Better English: Accordingly a prisoner can be recalled under section 255
even if the conditions of the licence have been fully complied with.
Judge’s
English: “I appreciate, of course, that the judge
imposes the sentence which he or she thinks correct, without regard to the
right to early release.”
Better
English: I appreciate that the judge imposes the
sentence which is thought to be correct, without regard to the right to early
release.
Judge’s
English: “The doctrine of wilful blindness imputes
knowledge to an accused whose suspicion is aroused to the point where he or she
sees the need for further inquiries, but deliberately chooses not to make those
inquiries.”
Better
English: The doctrine of wilful blindness imputes
knowledge to an accused whose suspicion is aroused to the point where the need is
seen for further inquiries, but a choice is deliberately made not to make those
inquiries.
Going back to
May (just for the sake of pointing a finger at the HCA), we find: Judge’s
English: “An accused person may be prejudiced in
his or her defence because he or she can no longer determine the course to take
at trial according only to the strength of the prosecution case.”
Better
English: The defence may be prejudiced because it
is no longer possible to determine the course to take at trial by reference
only to the strength of the prosecution case.
Note that in
the second example I have omitted the judge’s phrase “of course”. Bernard
Williams was good on this: it can indicate “a knowing condescension to whatever
view is being interrogated, from the standpoint of some other, vaguely implied,
view which would itself be patronised and ridiculed if it were being
questioned.”
And to be
fair, here is an example of one of my own clumsinesses in a textbook:
I wrote: “A defendant who successfully completes diversion will
be told by the police that he or she does not have to reappear in court ...”

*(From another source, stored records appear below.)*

(* ===== verification/GameFrame.v ===== *)
(** * The frame of the game's operations

    The primitives of the project for the tactic [tame], and the functions that it
    unfolds. *)

From S2P Require Import Prelude CMonad Heap Memory Lcf Minix Frame Macros ProjState Graphics Timer.
From S2P Require Import Keyboard MouseDriver Rtc Ship Aliens ShipBullets AlienBullets Menu Game.
From stdpp Require Import options.

Section primitives.
Context {D : Type} `{K : Kernel D} (F : fault -> Prop) (J : ctl -> Prop) (I : state D -> Prop).

Lemma tame_memcpy_video off l :
  F NullDeref -> F OutOfBounds -> (forall g s, I s -> I (s <| gfx := g |>)) -> tame F J I (memcpy_video off l).
Proof.
  intros H1 H2 Hk s Hs. unfold memcpy_video, upd_video. destruct (video_mem (gfx s)); [|done].
  destruct (_ && _); auto.
Qed.

Lemma tame_displayScreen :
  F NullDeref -> F OutOfBounds -> (forall g s, I s -> I (s <| gfx := g |>)) -> tame F J I displayScreen.
Proof.
  intros H1 H2 Hk s Hs. unfold displayScreen. destruct (video_mem (gfx s)), (display_mem (gfx s)); try done.
  cbv zeta. destruct (_ && _); auto.
Qed.

Lemma tame_alien_at i : F OutOfBounds -> tame F J I (alien_at i).
Proof. intros H1 s Hs. unfold alien_at. by destruct (aliens s !! i). Qed.

Lemma tame_slot i : F OutOfBounds -> tame F J I (slot i).
Proof. intros H1 s Hs. unfold slot. by destruct (shipBullets s !! i). Qed.

End primitives.

#[export] Hint Extern 1 (tame _ _ _ (memcpy_video _ _)) => apply tame_memcpy_video; tame_side : tame.
#[export] Hint Extern 1 (tame _ _ _ displayScreen) => apply tame_displayScreen; tame_side : tame.
#[export] Hint Extern 1 (tame _ _ _ (alien_at _)) => apply tame_alien_at; tame_side : tame.
#[export] Hint Extern 1 (tame _ _ _ (slot _)) => apply tame_slot; tame_side : tame.

(** The drivers. *)
#[export] Hint Unfold util_sys_inb timer_subscribe_int timer_unsubscribe_int timer_int_handler kbd_subscribe_int
  kbd_unsubscribe_int kbc_ih mouse_subscribe_int mouse_unsubscribe_int mouse_ih read_status send_mouse_iteration
  send_mouse_command updateMouse createMouse removeMouse rtc_subscribe_int rtc_unsubscribe_int rtc_read rtc_write
  rtc_enable rtc_disable vg_set_mode vg_get_mode_info : tame_unfold.

(** Drawing and loading. *)
#[export] Hint Unfold img_byte loadXpm loadBackground loadInitialScreen drawPixel drawBackground drawXpm drawMouse
  set_alien drawMenu drawInstructions initMenuXpm initNumbers loadShipBulletXpm loadAlienBulletXpm : tame_unfold.

(** The objects of the game. *)
#[export] Hint Unfold createShip drawShip updateShipPosition removeShip drawScore drawLives increaseScore
  slot_free createShipBullet removeShipBullet advance_slot updateShipBulletPosition drawShipBullets
  initShipBullets initAlienBullet createAlienBullet updateAlienBulletPosition drawAlienBullet generateAlienBullet
  verifyShipAndBulletCollision removeAlienBullet createAlien : tame_unfold.

(** The loop. *)
#[export] Hint Unfold show_menu or_return_1 set_mouse_byte set_kbd_byte lose_game create_objects subscribe_devices
  splash : tame_unfold.

Section loops.
Context {D : Type} `{K : Kernel D} (F : fault -> Prop) (J : ctl -> Prop) (I : state D -> Prop).
Context (Idev : forall d s, I s -> I (s <| dev := d |>)).

Lemma tame_pick_shooter fuel : F OutOfFuel -> F OutOfBounds -> tame F J I (pick_shooter fuel).
Proof using Idev.
  intros H1 H2. induction fuel as [|n IH]; cbn [pick_shooter]; tame.
Qed.

Lemma tame_send_mouse_loop fuel cmd ack :
  F OutOfFuel -> J (CReturn 1) -> (forall x s, I s -> I (s <| mouse_statuscode := x |>)) -> tame F J I (send_mouse_loop fuel cmd ack).
Proof using Idev.
  intros H1 HJ Hst. revert ack. induction fuel as [|n IH]; intros ack; cbn [send_mouse_loop]; tame.
Qed.

Lemma tame_draw_digits ds x :
  F NullDeref -> F OutOfBounds -> F Indeterminate -> (forall g s, I s -> I (s <| gfx := g |>)) -> tame F J I (draw_digits ds x).
Proof using D.
  intros H1 H2 H3 Hg. revert x. induction ds as [|y ds IH]; intros x; cbn [draw_digits]; tame.
Qed.

End loops.

#[export] Hint Extern 1 (tame _ _ _ (pick_shooter _)) => apply tame_pick_shooter; tame_side : tame.
#[export] Hint Extern 1 (tame _ _ _ (send_mouse_loop _ _ _)) => apply tame_send_mouse_loop; tame_side : tame.
#[export] Hint Extern 1 (tame _ _ _ (draw_digits _ _)) => apply tame_draw_digits; tame_side : tame.
(* ===== verification/GameFuel.v ===== *)
(** * The game does not depend on the fuel

    The two fuels of [game_loop], for the retries of a command and for the choice of the
    alien that shoots, and for the notifications, only bound how long it is observed. *)

From S2P Require Import Prelude CMonad Fuel Heap Lcf Minix Macros ProjState Graphics Timer.
From S2P Require Import Keyboard MouseDriver Rtc Ship Aliens ShipBullets AlienBullets Menu Game.
From stdpp Require Import options.

Section fuel.
Context {D : Type} `{K : Kernel D} (fuel fuel' : nat) (Hle : (fuel <= fuel')%nat).

Lemma pick_shooter_extends : extends (pick_shooter (D := D) fuel) (pick_shooter fuel').
Proof using Hle.
  revert fuel' Hle. induction fuel as [|n IH]; intros [|n'] Hn; [apply extends_refl|apply extends_out|lia|].
  cbn [pick_shooter]. apply extends_bind; [apply extends_refl|]. intros r. cbv zeta. ifcase; [apply extends_refl|].
  apply extends_bind; [apply extends_refl|]. intros a. ifcase; [apply IH; lia|apply extends_refl].
Qed.

Lemma send_mouse_loop_extends cmd ack : extends (send_mouse_loop (D := D) fuel cmd ack) (send_mouse_loop fuel' cmd ack).
Proof using Hle.
  revert fuel' Hle ack. induction fuel as [|n IH]; intros [|n'] Hn ack; [apply extends_refl|apply extends_out|lia|].
  cbn [send_mouse_loop]. apply extends_bind; [apply extends_refl|]. intros r. ifcase; [apply extends_refl|apply IH; lia].
Qed.

Lemma send_mouse_command_extends cmd : extends (send_mouse_command (D := D) fuel cmd) (send_mouse_command fuel' cmd).
Proof using Hle. apply extends_call, extends_bind; [apply extends_refl|]. intros. apply send_mouse_loop_extends. Qed.

Lemma or_return_1_extends (m m' : M (state D) Z) : extends m m' -> extends (or_return_1 m) (or_return_1 m').
Proof using Type. intros Hm. apply extends_bind; [done|]. intros. apply extends_refl. Qed.

Hint Resolve pick_shooter_extends send_mouse_command_extends or_return_1_extends : fuel.

Lemma timer_interrupt_extends : extends (timer_interrupt (D := D) fuel) (timer_interrupt fuel').
Proof using Hle.
  apply extends_bind; [apply extends_refl|]. intros _. apply extends_bind; [apply extends_refl|]. intros gs.
  destruct gs; try apply extends_refl. unfold timer_in_game, alien_fire, generateAlienBullet.
  apply extends_bind; [apply extends_refl|]. intros _. apply extends_bind; [|intros _; apply extends_refl].
  apply extends_bind; [apply extends_refl|]. intros p. apply extends_bind; [apply extends_refl|]. intros b.
  ifcase; [|apply extends_refl]. auto with fuel.
Qed.

Lemma loop_body_extends : extends (loop_body (D := D) fuel) (loop_body fuel').
Proof using Hle.
  pose proof timer_interrupt_extends.
  apply extends_bind; [apply extends_refl|]. intros _. apply extends_bind; [apply extends_refl|]. intros [[r msg] notify].
  ifcase; [apply extends_refl|]. apply extends_when, extends_switch. ifcase; [|apply extends_refl].
  unfold hardware_interrupt. auto 10 with fuel.
Qed.

Lemma game_loop_extends n n' : (n <= n')%nat -> extends (game_loop (D := D) fuel n) (game_loop fuel' n').
Proof using Hle.
  intros Hn. pose proof loop_body_extends. unfold game_loop, subscribe_devices, tear_down, notification_loop.
  auto 40 with fuel.
Qed.

End fuel.

(** fuel.  A run of the program that ends, in whatever way, has the same outcome with more
    fuel of either kind. *)
Theorem game_loop_fuel {D} `{K : Kernel D} fuel fuel' n n' (s : state D) :
  (fuel <= fuel')%nat -> (n <= n')%nat -> game_loop fuel n s <> Fault OutOfFuel ->
  game_loop fuel' n' s = game_loop fuel n s.
Proof. intros Hf Hn Hend. by destruct (game_loop_extends fuel fuel' Hf n n' Hn s). Qed.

Previously, here on 19 December 2013 I have mentioned pronouns in legislation in the context of the power of Chief Parliamentary Counsel to adjust legislation to conform to current drafting standards. In a recent NZSC case, on which I have not yet commented, the Court refers to the now-repealed s 381A of the Crimes Act 1961. The current provision is s 296 of the Criminal Procedure Act 2011, which commendably avoids gender pronouns. But the old version included this:
381A(2): The prosecutor must apply as soon as reasonably practicable after the Judge gives his or her reasons for the direction, and in no case later than 10 days after the reasons for the direction are given.
This "his or her" is unnecessary. There is no need for pronouns here. The subsection makes perfect sense revised to read:
"The prosecutor must apply as soon as reasonably practicable after the Judge gives reasons for the direction, and in no case later than 10 days after the reasons for the direction are given."
You could even improve it by omitting the repetition of "reasons for the direction":
"The prosecutor must apply as soon as reasonably practicable after the Judge gives reasons for the direction, and in no case later than 10 days after those reasons are given."
But then you notice the opportunity for using a gender-neutral pronoun, to make it even better:
"The prosecutor must apply as soon as reasonably practicable after the Judge gives reasons for the direction, and in no case later than 10 days after they are given."
Back to the Criminal Procedure Act 2011, which has numerous instances of "he or she", "him or her" and so on. Not a few of these are due to a provision which is repeated several times, containing the phrase
"issue a warrant to arrest the defendant and to bring him or her before the court".
Far better, but much less obvious, would be
"issue a warrant to arrest, and to bring before the court, the defendant".
I like this suggestion, because it puts the defendant as a remote target of the collected powers.
Currently, the best legal prose is found in the judgments of the leading appellate courts, but even these can have infelicities deserving of reconsideration.